[RECORDS FOR THE TASK Boundary: Start]

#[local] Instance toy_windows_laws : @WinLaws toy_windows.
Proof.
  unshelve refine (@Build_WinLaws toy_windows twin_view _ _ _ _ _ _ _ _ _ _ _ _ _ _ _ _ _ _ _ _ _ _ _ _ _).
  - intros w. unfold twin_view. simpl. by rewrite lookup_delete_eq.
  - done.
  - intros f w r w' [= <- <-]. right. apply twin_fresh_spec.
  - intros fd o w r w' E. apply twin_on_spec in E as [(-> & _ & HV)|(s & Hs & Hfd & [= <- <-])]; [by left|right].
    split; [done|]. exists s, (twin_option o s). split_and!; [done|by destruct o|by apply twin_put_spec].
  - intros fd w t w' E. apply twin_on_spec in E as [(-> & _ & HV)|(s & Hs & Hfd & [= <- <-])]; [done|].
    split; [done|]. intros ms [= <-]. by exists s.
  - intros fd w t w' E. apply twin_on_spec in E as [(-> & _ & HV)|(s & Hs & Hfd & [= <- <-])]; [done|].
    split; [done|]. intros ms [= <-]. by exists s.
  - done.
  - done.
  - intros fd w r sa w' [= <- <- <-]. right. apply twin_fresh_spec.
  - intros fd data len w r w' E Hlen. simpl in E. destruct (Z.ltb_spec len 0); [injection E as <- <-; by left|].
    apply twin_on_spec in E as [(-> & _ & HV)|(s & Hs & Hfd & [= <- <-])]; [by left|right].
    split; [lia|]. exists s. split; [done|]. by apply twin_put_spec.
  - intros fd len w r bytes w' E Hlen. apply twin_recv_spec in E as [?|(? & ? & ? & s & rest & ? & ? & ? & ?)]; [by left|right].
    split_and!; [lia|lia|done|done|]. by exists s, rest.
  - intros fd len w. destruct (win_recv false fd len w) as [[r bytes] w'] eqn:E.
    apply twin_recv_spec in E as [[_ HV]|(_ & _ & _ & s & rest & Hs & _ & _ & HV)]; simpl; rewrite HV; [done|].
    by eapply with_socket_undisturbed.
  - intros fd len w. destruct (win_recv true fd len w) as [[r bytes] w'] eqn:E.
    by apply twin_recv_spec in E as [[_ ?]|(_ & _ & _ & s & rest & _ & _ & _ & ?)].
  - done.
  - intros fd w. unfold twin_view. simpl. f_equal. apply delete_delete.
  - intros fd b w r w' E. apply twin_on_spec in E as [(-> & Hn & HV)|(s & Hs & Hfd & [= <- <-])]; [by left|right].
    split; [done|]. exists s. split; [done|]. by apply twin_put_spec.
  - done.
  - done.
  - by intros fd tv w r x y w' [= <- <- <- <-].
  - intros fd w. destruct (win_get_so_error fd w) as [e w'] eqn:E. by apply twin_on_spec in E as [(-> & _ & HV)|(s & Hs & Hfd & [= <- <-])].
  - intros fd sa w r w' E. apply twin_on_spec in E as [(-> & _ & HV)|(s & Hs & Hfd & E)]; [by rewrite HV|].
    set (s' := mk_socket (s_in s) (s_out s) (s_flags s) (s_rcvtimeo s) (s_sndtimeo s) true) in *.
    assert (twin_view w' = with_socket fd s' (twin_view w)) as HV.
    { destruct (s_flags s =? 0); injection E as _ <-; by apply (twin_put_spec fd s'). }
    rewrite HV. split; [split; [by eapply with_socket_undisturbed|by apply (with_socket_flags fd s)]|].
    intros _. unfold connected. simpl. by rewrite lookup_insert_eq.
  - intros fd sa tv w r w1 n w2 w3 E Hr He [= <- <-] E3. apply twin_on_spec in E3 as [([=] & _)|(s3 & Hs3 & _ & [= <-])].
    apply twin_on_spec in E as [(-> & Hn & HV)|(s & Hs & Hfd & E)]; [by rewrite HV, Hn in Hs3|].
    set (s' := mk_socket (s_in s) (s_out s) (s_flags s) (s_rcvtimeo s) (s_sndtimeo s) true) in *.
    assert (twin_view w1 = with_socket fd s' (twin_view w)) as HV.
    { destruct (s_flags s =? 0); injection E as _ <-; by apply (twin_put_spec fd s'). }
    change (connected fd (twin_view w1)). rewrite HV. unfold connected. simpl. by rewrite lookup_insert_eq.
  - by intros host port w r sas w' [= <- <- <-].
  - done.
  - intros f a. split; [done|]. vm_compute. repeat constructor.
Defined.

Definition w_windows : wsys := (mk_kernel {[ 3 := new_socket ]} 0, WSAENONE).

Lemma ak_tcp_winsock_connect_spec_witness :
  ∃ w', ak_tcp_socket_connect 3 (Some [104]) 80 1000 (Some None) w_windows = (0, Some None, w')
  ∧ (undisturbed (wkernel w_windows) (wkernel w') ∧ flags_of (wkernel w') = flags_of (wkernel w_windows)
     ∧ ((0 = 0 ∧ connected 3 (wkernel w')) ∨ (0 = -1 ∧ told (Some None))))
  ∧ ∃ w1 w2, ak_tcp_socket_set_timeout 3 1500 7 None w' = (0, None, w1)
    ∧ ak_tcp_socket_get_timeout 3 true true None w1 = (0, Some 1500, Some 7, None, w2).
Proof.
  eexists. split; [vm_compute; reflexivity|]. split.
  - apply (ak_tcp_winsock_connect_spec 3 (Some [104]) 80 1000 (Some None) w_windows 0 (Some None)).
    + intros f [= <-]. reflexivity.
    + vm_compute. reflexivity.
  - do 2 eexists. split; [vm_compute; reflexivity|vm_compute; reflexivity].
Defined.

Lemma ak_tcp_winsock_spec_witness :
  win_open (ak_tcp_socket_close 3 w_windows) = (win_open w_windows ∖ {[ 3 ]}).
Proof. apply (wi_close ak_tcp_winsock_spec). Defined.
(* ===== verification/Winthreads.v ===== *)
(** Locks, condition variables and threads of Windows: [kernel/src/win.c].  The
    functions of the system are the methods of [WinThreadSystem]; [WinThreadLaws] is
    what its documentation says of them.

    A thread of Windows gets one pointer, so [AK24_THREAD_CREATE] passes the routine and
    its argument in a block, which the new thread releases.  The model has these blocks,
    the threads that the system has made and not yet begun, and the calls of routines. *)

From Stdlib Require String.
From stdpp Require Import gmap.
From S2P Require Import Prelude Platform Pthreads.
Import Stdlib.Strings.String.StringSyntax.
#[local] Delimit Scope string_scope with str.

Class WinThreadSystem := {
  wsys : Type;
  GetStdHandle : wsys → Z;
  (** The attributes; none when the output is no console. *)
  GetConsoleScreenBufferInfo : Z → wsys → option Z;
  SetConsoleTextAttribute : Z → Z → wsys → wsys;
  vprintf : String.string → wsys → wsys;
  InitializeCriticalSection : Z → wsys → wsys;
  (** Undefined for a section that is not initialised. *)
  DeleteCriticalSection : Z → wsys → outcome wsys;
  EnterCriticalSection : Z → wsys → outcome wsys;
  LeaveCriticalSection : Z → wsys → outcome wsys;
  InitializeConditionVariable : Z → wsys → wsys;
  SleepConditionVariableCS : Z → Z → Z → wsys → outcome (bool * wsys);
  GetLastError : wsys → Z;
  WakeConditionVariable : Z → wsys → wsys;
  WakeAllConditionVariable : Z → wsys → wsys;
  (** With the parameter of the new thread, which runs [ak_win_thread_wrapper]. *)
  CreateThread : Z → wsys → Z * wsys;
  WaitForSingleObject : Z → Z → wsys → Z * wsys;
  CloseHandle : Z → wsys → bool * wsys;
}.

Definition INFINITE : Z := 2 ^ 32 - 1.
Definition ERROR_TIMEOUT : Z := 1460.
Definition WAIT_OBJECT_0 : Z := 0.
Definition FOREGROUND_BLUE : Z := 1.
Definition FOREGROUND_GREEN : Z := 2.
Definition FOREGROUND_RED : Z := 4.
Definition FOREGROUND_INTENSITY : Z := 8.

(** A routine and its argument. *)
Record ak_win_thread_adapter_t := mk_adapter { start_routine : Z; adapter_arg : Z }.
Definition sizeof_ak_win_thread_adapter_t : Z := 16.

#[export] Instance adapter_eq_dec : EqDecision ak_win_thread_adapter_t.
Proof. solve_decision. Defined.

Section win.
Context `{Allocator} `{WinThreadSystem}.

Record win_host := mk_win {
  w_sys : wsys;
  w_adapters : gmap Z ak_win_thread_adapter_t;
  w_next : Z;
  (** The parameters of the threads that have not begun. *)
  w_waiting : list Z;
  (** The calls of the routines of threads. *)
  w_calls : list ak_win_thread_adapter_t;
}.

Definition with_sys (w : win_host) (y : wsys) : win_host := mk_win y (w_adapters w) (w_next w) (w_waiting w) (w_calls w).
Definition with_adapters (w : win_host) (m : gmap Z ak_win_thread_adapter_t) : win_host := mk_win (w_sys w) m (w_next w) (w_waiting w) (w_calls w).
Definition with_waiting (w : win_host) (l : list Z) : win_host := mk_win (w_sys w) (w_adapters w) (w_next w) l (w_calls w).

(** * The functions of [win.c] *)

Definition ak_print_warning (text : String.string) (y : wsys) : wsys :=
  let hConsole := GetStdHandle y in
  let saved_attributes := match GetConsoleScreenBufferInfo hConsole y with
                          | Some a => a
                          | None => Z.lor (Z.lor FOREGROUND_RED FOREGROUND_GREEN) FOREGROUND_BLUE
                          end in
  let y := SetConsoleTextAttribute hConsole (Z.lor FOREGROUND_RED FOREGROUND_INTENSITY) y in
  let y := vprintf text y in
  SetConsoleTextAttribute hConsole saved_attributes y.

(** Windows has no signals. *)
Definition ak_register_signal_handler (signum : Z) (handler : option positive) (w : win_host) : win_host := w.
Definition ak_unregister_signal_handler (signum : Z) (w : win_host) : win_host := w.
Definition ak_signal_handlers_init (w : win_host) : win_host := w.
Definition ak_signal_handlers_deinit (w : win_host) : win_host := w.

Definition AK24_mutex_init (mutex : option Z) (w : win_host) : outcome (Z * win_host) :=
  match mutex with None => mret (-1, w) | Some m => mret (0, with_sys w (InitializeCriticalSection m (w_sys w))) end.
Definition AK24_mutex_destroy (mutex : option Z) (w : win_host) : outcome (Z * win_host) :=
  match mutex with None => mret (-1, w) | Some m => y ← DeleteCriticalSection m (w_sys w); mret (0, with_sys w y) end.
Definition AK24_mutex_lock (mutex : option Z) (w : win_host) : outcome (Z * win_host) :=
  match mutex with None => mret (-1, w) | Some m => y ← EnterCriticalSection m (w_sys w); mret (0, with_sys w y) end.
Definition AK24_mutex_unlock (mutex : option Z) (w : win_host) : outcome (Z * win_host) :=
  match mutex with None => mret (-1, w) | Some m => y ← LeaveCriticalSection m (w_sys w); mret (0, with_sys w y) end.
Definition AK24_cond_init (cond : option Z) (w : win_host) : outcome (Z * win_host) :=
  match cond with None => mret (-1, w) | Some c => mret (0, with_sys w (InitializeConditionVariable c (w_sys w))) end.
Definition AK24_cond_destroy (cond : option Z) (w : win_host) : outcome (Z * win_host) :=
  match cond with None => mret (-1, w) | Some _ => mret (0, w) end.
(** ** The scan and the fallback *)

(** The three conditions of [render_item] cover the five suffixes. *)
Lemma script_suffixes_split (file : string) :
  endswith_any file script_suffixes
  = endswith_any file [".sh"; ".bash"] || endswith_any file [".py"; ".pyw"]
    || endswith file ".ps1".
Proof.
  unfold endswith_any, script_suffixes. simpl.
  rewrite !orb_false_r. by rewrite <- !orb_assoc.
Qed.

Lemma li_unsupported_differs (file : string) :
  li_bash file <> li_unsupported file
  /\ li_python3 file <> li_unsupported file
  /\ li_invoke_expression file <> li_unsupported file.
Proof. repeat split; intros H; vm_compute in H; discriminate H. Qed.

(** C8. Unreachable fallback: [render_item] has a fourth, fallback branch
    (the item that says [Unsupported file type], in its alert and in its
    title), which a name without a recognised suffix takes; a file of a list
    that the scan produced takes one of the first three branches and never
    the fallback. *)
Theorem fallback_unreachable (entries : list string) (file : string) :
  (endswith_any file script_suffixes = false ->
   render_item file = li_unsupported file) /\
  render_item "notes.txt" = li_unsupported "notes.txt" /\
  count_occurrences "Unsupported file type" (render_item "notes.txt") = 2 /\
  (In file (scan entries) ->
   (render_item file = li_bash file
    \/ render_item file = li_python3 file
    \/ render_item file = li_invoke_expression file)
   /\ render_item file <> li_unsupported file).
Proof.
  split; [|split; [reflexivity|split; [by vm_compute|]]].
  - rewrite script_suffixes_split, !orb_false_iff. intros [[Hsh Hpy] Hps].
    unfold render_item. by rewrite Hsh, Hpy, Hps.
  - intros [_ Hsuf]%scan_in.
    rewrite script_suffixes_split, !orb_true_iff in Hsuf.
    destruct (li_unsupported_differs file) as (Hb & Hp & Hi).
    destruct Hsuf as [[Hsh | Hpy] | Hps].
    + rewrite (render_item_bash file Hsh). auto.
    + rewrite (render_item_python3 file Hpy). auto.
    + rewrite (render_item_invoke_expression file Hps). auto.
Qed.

[RECORDS FOR THE TASK Boundary: End]
[RECORDS FOR THE TASK Boundary: Start]

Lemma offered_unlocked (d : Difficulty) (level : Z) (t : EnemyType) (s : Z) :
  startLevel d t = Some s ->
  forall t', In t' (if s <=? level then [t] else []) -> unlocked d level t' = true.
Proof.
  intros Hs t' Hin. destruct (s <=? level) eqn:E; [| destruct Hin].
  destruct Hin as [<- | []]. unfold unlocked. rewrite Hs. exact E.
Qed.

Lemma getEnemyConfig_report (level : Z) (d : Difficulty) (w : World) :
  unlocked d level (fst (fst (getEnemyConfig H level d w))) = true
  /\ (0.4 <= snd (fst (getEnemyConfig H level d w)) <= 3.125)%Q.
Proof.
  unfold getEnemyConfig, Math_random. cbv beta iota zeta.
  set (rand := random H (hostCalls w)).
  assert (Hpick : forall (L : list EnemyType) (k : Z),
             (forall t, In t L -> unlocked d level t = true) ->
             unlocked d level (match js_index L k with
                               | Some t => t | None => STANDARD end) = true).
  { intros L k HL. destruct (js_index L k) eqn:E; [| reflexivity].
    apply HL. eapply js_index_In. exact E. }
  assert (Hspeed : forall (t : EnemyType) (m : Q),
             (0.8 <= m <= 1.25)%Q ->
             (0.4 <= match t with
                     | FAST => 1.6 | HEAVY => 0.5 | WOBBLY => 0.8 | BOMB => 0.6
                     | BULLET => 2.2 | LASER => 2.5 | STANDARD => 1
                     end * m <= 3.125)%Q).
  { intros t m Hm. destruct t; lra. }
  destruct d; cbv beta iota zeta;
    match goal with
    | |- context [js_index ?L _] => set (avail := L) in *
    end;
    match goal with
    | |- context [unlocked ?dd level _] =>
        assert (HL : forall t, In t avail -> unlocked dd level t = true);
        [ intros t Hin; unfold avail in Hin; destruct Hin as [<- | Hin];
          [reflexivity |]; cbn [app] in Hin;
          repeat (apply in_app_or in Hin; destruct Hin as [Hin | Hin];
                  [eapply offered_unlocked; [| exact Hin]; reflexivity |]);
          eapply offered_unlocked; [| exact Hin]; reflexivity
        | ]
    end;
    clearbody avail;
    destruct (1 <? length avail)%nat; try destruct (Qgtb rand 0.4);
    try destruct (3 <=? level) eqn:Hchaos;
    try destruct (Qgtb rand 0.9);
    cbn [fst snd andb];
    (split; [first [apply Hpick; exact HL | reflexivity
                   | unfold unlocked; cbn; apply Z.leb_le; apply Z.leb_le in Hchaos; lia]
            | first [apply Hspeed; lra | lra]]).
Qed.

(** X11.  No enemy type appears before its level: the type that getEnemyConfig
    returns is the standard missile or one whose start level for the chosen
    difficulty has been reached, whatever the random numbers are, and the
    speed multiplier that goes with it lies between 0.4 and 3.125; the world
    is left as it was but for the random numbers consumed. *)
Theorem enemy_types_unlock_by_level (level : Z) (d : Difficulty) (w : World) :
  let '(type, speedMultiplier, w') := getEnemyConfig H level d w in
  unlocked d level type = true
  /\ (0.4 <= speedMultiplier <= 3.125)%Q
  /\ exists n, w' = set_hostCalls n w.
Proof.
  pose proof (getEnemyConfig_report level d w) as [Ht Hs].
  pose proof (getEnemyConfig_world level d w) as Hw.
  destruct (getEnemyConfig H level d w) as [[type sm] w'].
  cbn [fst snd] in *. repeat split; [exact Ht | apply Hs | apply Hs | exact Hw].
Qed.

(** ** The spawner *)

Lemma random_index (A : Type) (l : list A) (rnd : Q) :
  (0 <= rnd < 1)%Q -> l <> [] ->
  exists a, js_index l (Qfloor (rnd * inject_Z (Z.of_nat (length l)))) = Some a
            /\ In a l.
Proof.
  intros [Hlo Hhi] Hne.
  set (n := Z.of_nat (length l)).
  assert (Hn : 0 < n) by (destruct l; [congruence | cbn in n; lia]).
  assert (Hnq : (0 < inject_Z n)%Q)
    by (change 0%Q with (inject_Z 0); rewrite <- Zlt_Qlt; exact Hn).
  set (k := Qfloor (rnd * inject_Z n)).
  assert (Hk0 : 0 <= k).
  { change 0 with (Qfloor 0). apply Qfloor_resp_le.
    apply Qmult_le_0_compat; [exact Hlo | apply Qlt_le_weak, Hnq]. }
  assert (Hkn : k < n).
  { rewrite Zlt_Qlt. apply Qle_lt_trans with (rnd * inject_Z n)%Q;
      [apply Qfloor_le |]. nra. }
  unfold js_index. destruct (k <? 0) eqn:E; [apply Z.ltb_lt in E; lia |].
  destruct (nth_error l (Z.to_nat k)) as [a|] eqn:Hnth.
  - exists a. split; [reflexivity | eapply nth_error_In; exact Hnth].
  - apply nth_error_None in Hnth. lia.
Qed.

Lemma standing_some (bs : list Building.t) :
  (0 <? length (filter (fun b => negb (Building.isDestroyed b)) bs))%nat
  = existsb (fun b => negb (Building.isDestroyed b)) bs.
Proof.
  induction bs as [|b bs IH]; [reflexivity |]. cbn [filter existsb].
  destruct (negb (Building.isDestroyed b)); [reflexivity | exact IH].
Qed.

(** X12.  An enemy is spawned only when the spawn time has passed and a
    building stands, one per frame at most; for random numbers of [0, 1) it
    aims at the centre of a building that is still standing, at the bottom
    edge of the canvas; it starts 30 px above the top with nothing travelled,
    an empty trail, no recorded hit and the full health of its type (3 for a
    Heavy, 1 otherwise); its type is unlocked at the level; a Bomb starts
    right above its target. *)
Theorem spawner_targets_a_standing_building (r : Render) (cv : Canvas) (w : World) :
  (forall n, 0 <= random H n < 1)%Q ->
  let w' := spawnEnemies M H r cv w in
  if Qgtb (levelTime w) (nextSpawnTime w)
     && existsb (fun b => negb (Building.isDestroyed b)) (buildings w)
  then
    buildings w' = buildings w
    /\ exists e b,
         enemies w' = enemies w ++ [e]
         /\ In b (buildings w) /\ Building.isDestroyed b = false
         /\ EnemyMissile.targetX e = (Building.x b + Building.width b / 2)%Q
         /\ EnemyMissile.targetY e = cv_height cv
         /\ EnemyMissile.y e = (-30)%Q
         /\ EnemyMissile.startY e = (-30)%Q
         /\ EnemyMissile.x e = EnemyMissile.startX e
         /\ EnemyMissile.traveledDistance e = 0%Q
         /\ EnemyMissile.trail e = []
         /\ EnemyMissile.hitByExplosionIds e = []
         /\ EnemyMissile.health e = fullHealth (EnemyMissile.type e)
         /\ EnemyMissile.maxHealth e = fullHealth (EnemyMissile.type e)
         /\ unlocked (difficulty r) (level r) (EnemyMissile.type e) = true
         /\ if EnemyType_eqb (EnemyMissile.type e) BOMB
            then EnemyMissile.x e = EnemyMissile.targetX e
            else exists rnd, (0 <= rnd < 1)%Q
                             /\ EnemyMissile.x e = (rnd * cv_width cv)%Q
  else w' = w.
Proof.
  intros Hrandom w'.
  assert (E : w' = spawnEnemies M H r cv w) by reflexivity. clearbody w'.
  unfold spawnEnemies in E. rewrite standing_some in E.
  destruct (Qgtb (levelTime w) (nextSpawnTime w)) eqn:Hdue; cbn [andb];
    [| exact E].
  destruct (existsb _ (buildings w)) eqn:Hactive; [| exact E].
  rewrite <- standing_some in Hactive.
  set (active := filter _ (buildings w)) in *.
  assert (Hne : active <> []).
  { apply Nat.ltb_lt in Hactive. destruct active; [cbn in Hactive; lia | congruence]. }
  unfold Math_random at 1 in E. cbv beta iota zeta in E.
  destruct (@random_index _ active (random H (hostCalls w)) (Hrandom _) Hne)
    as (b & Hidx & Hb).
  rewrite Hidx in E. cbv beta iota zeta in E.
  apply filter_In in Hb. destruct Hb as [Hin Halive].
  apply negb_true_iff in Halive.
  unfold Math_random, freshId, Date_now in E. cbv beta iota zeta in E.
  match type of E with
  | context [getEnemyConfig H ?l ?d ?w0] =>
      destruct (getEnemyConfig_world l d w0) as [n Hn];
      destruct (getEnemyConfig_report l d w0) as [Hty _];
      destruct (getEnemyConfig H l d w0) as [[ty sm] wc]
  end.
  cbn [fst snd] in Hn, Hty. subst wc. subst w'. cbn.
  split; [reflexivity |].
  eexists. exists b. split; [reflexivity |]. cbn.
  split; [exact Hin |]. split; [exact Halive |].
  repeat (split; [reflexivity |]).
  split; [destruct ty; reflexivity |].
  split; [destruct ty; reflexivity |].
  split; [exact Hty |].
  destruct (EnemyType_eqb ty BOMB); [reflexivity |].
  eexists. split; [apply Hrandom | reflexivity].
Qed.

[RECORDS FOR THE TASK Boundary: End]

EXERCISE OBJECTIVE: Write out only the lines that run from the line containing "InitializeCriticalSection : Z" through the line containing "SleepConditionVariableCS : Z", both included, exactly as they appear above.

YOUR RESPONSE:
  InitializeCriticalSection : Z → wsys → wsys;
  (** Undefined for a section that is not initialised. *)
  DeleteCriticalSection : Z → wsys → outcome wsys;
  EnterCriticalSection : Z → wsys → outcome wsys;
  LeaveCriticalSection : Z → wsys → outcome wsys;
  InitializeConditionVariable : Z → wsys → wsys;
  SleepConditionVariableCS : Z → Z → Z → wsys → outcome (bool * wsys);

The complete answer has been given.